- [Exercise description]
Return all the entries. Match them word for word.

(Stored data entries)
Lemma own_lines_keys (lms : list LineMatch.t) (k : Z) :
  In k (dict_keys (SearchResult.own_lines lms)) <-> In k (line_numbers lms).
Proof.
  unfold SearchResult.own_lines.
  assert (Hgen : forall d,
    In k (dict_keys (fold_left
      (fun d lm => dict_set d (LineMatch.line_no lm) (LineMatch.copy lm)) lms d))
    <-> In k (dict_keys d) \/ In k (line_numbers lms)).
  { induction lms as [|lm lms IH]; intros d; cbn [fold_left].
    - cbn. tauto.
    - rewrite IH, dict_keys_set. cbn [line_numbers map In].
      unfold dict_mem.
      destruct (dict_get d (LineMatch.line_no lm)) as [cur|] eqn:Hg.
      + split; [tauto|]. intros [Hin|[<-|Hin]]; try tauto.
        left. apply dict_get_some_in in Hg.
        change (LineMatch.line_no lm) with (fst (LineMatch.line_no lm, cur)).
        now apply in_map.
      + rewrite in_app_iff. cbn. unfold line_numbers. tauto. }
  rewrite Hgen. cbn. tauto.
Qed.

Lemma combine_with_lines_keyed (a b : SearchResult.t) :
  keyed (fold_left SearchResult.add_line (SearchResult.line_matches b)
           (SearchResult.own_lines (SearchResult.line_matches a))).
Proof. apply fold_add_line_keyed, own_lines_keyed. Qed.

Lemma combine_with_ascending (a b : SearchResult.t) :
  ascending_lines (SearchResult.line_matches (SearchResult.combine_with a b)).
Proof.
  unfold SearchResult.combine_with. cbn.
  apply sorted_by_int_strict.
  pose proof (combine_with_lines_keyed a b) as Hk.
  fold (line_numbers (dict_values
    (fold_left SearchResult.add_line (SearchResult.line_matches b)
       (SearchResult.own_lines (SearchResult.line_matches a))))).
  rewrite keyed_values_lines by exact Hk. apply Hk.
Qed.

Lemma ascending_lines_nodup (lms : list LineMatch.t) :
  ascending_lines lms -> NoDup (line_numbers lms).
Proof.
  induction 1 as [|lm lms Hs IH Hall]; cbn; constructor; [|assumption].
  intros Hin. apply in_map_iff in Hin. destruct Hin as (lm' & Heq & Hin).
  rewrite Forall_forall in Hall. specialize (Hall lm' Hin). lia.
Qed.

Lemma combine_with_one_entry (a b : SearchResult.t) :
  one_entry_per_line (SearchResult.combine_with a b).
Proof. apply ascending_lines_nodup, combine_with_ascending. Qed.

Lemma combine_with_line_numbers (a b : SearchResult.t) (ln : Z) :
  In ln (line_numbers (SearchResult.line_matches (SearchResult.combine_with a b)))
  <-> In ln (line_numbers (SearchResult.line_matches a)) \/
      In ln (line_numbers (SearchResult.line_matches b)).
Proof.
  unfold SearchResult.combine_with. cbn.
  rewrite <- own_lines_keys, <- fold_add_line_keys.
  rewrite <- (keyed_values_lines _ (combine_with_lines_keyed a b)).
  unfold line_numbers.
  split; apply Permutation_in, Permutation_map;
    [|apply Permutation_sym]; apply sorted_by_int_perm.
Qed.

Lemma combine_with_spans (a b : SearchResult.t) (lm : LineMatch.t) :
  one_entry_per_line a ->
  In lm (SearchResult.line_matches (SearchResult.combine_with a b)) ->
  LineMatch.spans lm =
  spans_at (LineMatch.line_no lm) (SearchResult.line_matches a) ++
  spans_at (LineMatch.line_no lm) (SearchResult.line_matches b).
Proof.
  intros Ha Hin. unfold SearchResult.combine_with in Hin. cbn in Hin.
  apply (Permutation_in _ (sorted_by_int_perm _ _)) in Hin.
  pose proof (combine_with_lines_keyed a b) as [Hnd Hall].
  set (d := fold_left _ _ _) in *.
  apply in_map_iff in Hin. destruct Hin as ([k v] & Hv & Hin). cbn in Hv. subst v.
  rewrite Forall_forall in Hall. pose proof (Hall _ Hin) as Hk. cbn in Hk.
  apply dict_in_get in Hin; [|assumption].
  rewrite <- entry_spans_own by exact Ha.
  rewrite <- entry_spans_fold. fold d. unfold entry_spans.
  rewrite Hk, Hin. reflexivity.
Qed.

Lemma combine_with_pairs (a b : SearchResult.t) :
  one_entry_per_line a ->
  Permutation
    (line_span_pairs (SearchResult.line_matches (SearchResult.combine_with a b)))
    (line_span_pairs (SearchResult.line_matches a) ++
     line_span_pairs (SearchResult.line_matches b)).
Proof.
  intros Ha. unfold SearchResult.combine_with. cbn.
  rewrite (line_span_pairs_perm _ _ (sorted_by_int_perm _ _)).
  rewrite fold_add_line_pairs by apply own_lines_keyed.
  now rewrite own_lines_nodup.
Qed.

Lemma combine_with_title_spans (a b : SearchResult.t) :
  Permutation (SearchResult.title_spans (SearchResult.combine_with a b))
    (SearchResult.title_spans a ++ SearchResult.title_spans b).
Proof. apply sorted_perm. Qed.

Lemma span_leb_le (x y : Span) : span_leb x y = true <-> span_le x y.
Proof. unfold span_leb, span_le. lia. Qed.

(** C5: the fields of [a.combine_with(b)].  The match counts add up; the
    title spans are the sorted concatenation, a permutation of both sides'
    spans in tuple order; the line matches are in strictly ascending line
    order, so one entry per line, for exactly the lines of either side; and
    when [a] has one entry per line, as the data model requires, the spans of
    an entry are [a]'s spans of that line followed by [b]'s. *)
Theorem combine_with_fields (a b : SearchResult.t) :
  let c := SearchResult.combine_with a b in
  SearchResult.matches c = SearchResult.matches a + SearchResult.matches b /\
  (SearchResult.title_spans c =
     sorted span_leb (SearchResult.title_spans a ++ SearchResult.title_spans b) /\
   Permutation (SearchResult.title_spans c)
     (SearchResult.title_spans a ++ SearchResult.title_spans b) /\
   StronglySorted span_le (SearchResult.title_spans c)) /\
  ascending_lines (SearchResult.line_matches c) /\
  (forall ln,
     In ln (line_numbers (SearchResult.line_matches c)) <->
     In ln (line_numbers (SearchResult.line_matches a)) \/
     In ln (line_numbers (SearchResult.line_matches b))) /\
  (one_entry_per_line a ->
   forall lm, In lm (SearchResult.line_matches c) ->
     LineMatch.spans lm =
     spans_at (LineMatch.line_no lm) (SearchResult.line_matches a) ++
     spans_at (LineMatch.line_no lm) (SearchResult.line_matches b)).
Proof.
  cbv zeta. split; [reflexivity|]. split; [|split; [|split]].
  - split; [reflexivity|]. split; [apply combine_with_title_spans|].
    cbn. 
    pose proof (sorted_ordered span_leb span_leb_total span_leb_trans
                  (SearchResult.title_spans a ++ SearchResult.title_spans b)) as Hs.
    induction Hs as [|x l Hs IH Hall]; constructor; [assumption|].
    eapply Forall_impl; [|exact Hall]. intros y. apply span_leb_le.
  - apply combine_with_ascending.
  - apply combine_with_line_numbers.
  - intros Ha lm. now apply combine_with_spans.
Qed.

- [Answer to this problem]
Lemma own_lines_keys (lms : list LineMatch.t) (k : Z) :
  In k (dict_keys (SearchResult.own_lines lms)) <-> In k (line_numbers lms).
Proof.
  unfold SearchResult.own_lines.
  assert (Hgen : forall d,
    In k (dict_keys (fold_left
      (fun d lm => dict_set d (LineMatch.line_no lm) (LineMatch.copy lm)) lms d))
    <-> In k (dict_keys d) \/ In k (line_numbers lms)).
  { induction lms as [|lm lms IH]; intros d; cbn [fold_left].
    - cbn. tauto.
    - rewrite IH, dict_keys_set. cbn [line_numbers map In].
      unfold dict_mem.
      destruct (dict_get d (LineMatch.line_no lm)) as [cur|] eqn:Hg.
      + split; [tauto|]. intros [Hin|[<-|Hin]]; try tauto.
        left. apply dict_get_some_in in Hg.
        change (LineMatch.line_no lm) with (fst (LineMatch.line_no lm, cur)).
        now apply in_map.
      + rewrite in_app_iff. cbn. unfold line_numbers. tauto. }
  rewrite Hgen. cbn. tauto.
Qed.

Lemma combine_with_lines_keyed (a b : SearchResult.t) :
  keyed (fold_left SearchResult.add_line (SearchResult.line_matches b)
           (SearchResult.own_lines (SearchResult.line_matches a))).
Proof. apply fold_add_line_keyed, own_lines_keyed. Qed.

Lemma combine_with_ascending (a b : SearchResult.t) :
  ascending_lines (SearchResult.line_matches (SearchResult.combine_with a b)).
Proof.
  unfold SearchResult.combine_with. cbn.
  apply sorted_by_int_strict.
  pose proof (combine_with_lines_keyed a b) as Hk.
  fold (line_numbers (dict_values
    (fold_left SearchResult.add_line (SearchResult.line_matches b)
       (SearchResult.own_lines (SearchResult.line_matches a))))).
  rewrite keyed_values_lines by exact Hk. apply Hk.
Qed.

Lemma ascending_lines_nodup (lms : list LineMatch.t) :
  ascending_lines lms -> NoDup (line_numbers lms).
Proof.
  induction 1 as [|lm lms Hs IH Hall]; cbn; constructor; [|assumption].
  intros Hin. apply in_map_iff in Hin. destruct Hin as (lm' & Heq & Hin).
  rewrite Forall_forall in Hall. specialize (Hall lm' Hin). lia.
Qed.

Lemma combine_with_one_entry (a b : SearchResult.t) :
  one_entry_per_line (SearchResult.combine_with a b).
Proof. apply ascending_lines_nodup, combine_with_ascending. Qed.

Lemma combine_with_line_numbers (a b : SearchResult.t) (ln : Z) :
  In ln (line_numbers (SearchResult.line_matches (SearchResult.combine_with a b)))
  <-> In ln (line_numbers (SearchResult.line_matches a)) \/
      In ln (line_numbers (SearchResult.line_matches b)).
Proof.
  unfold SearchResult.combine_with. cbn.
  rewrite <- own_lines_keys, <- fold_add_line_keys.
  rewrite <- (keyed_values_lines _ (combine_with_lines_keyed a b)).
  unfold line_numbers.
  split; apply Permutation_in, Permutation_map;
    [|apply Permutation_sym]; apply sorted_by_int_perm.
Qed.

Lemma combine_with_spans (a b : SearchResult.t) (lm : LineMatch.t) :
  one_entry_per_line a ->
  In lm (SearchResult.line_matches (SearchResult.combine_with a b)) ->
  LineMatch.spans lm =
  spans_at (LineMatch.line_no lm) (SearchResult.line_matches a) ++
  spans_at (LineMatch.line_no lm) (SearchResult.line_matches b).
Proof.
  intros Ha Hin. unfold SearchResult.combine_with in Hin. cbn in Hin.
  apply (Permutation_in _ (sorted_by_int_perm _ _)) in Hin.
  pose proof (combine_with_lines_keyed a b) as [Hnd Hall].
  set (d := fold_left _ _ _) in *.
  apply in_map_iff in Hin. destruct Hin as ([k v] & Hv & Hin). cbn in Hv. subst v.
  rewrite Forall_forall in Hall. pose proof (Hall _ Hin) as Hk. cbn in Hk.
  apply dict_in_get in Hin; [|assumption].
  rewrite <- entry_spans_own by exact Ha.
  rewrite <- entry_spans_fold. fold d. unfold entry_spans.
  rewrite Hk, Hin. reflexivity.
Qed.

Lemma combine_with_pairs (a b : SearchResult.t) :
  one_entry_per_line a ->
  Permutation
    (line_span_pairs (SearchResult.line_matches (SearchResult.combine_with a b)))
    (line_span_pairs (SearchResult.line_matches a) ++
     line_span_pairs (SearchResult.line_matches b)).
Proof.
  intros Ha. unfold SearchResult.combine_with. cbn.
  rewrite (line_span_pairs_perm _ _ (sorted_by_int_perm _ _)).
  rewrite fold_add_line_pairs by apply own_lines_keyed.
  now rewrite own_lines_nodup.
Qed.

Lemma combine_with_title_spans (a b : SearchResult.t) :
  Permutation (SearchResult.title_spans (SearchResult.combine_with a b))
    (SearchResult.title_spans a ++ SearchResult.title_spans b).
Proof. apply sorted_perm. Qed.

Lemma span_leb_le (x y : Span) : span_leb x y = true <-> span_le x y.
Proof. unfold span_leb, span_le. lia. Qed.

(** C5: the fields of [a.combine_with(b)].  The match counts add up; the
    title spans are the sorted concatenation, a permutation of both sides'
    spans in tuple order; the line matches are in strictly ascending line
    order, so one entry per line, for exactly the lines of either side; and
    when [a] has one entry per line, as the data model requires, the spans of
    an entry are [a]'s spans of that line followed by [b]'s. *)
Theorem combine_with_fields (a b : SearchResult.t) :
  let c := SearchResult.combine_with a b in
  SearchResult.matches c = SearchResult.matches a + SearchResult.matches b /\
  (SearchResult.title_spans c =
     sorted span_leb (SearchResult.title_spans a ++ SearchResult.title_spans b) /\
   Permutation (SearchResult.title_spans c)
     (SearchResult.title_spans a ++ SearchResult.title_spans b) /\
   StronglySorted span_le (SearchResult.title_spans c)) /\
  ascending_lines (SearchResult.line_matches c) /\
  (forall ln,
     In ln (line_numbers (SearchResult.line_matches c)) <->
     In ln (line_numbers (SearchResult.line_matches a)) \/
     In ln (line_numbers (SearchResult.line_matches b))) /\
  (one_entry_per_line a ->
   forall lm, In lm (SearchResult.line_matches c) ->
     LineMatch.spans lm =
     spans_at (LineMatch.line_no lm) (SearchResult.line_matches a) ++
     spans_at (LineMatch.line_no lm) (SearchResult.line_matches b)).
Proof.
  cbv zeta. split; [reflexivity|]. split; [|split; [|split]].
  - split; [reflexivity|]. split; [apply combine_with_title_spans|].
    cbn. 
    pose proof (sorted_ordered span_leb span_leb_total span_leb_trans
                  (SearchResult.title_spans a ++ SearchResult.title_spans b)) as Hs.
    induction Hs as [|x l Hs IH Hall]; constructor; [assumption|].
    eapply Forall_impl; [|exact Hall]. intros y. apply span_leb_le.
  - apply combine_with_ascending.
  - apply combine_with_line_numbers.
  - intros Ha lm. now apply combine_with_spans.
Qed.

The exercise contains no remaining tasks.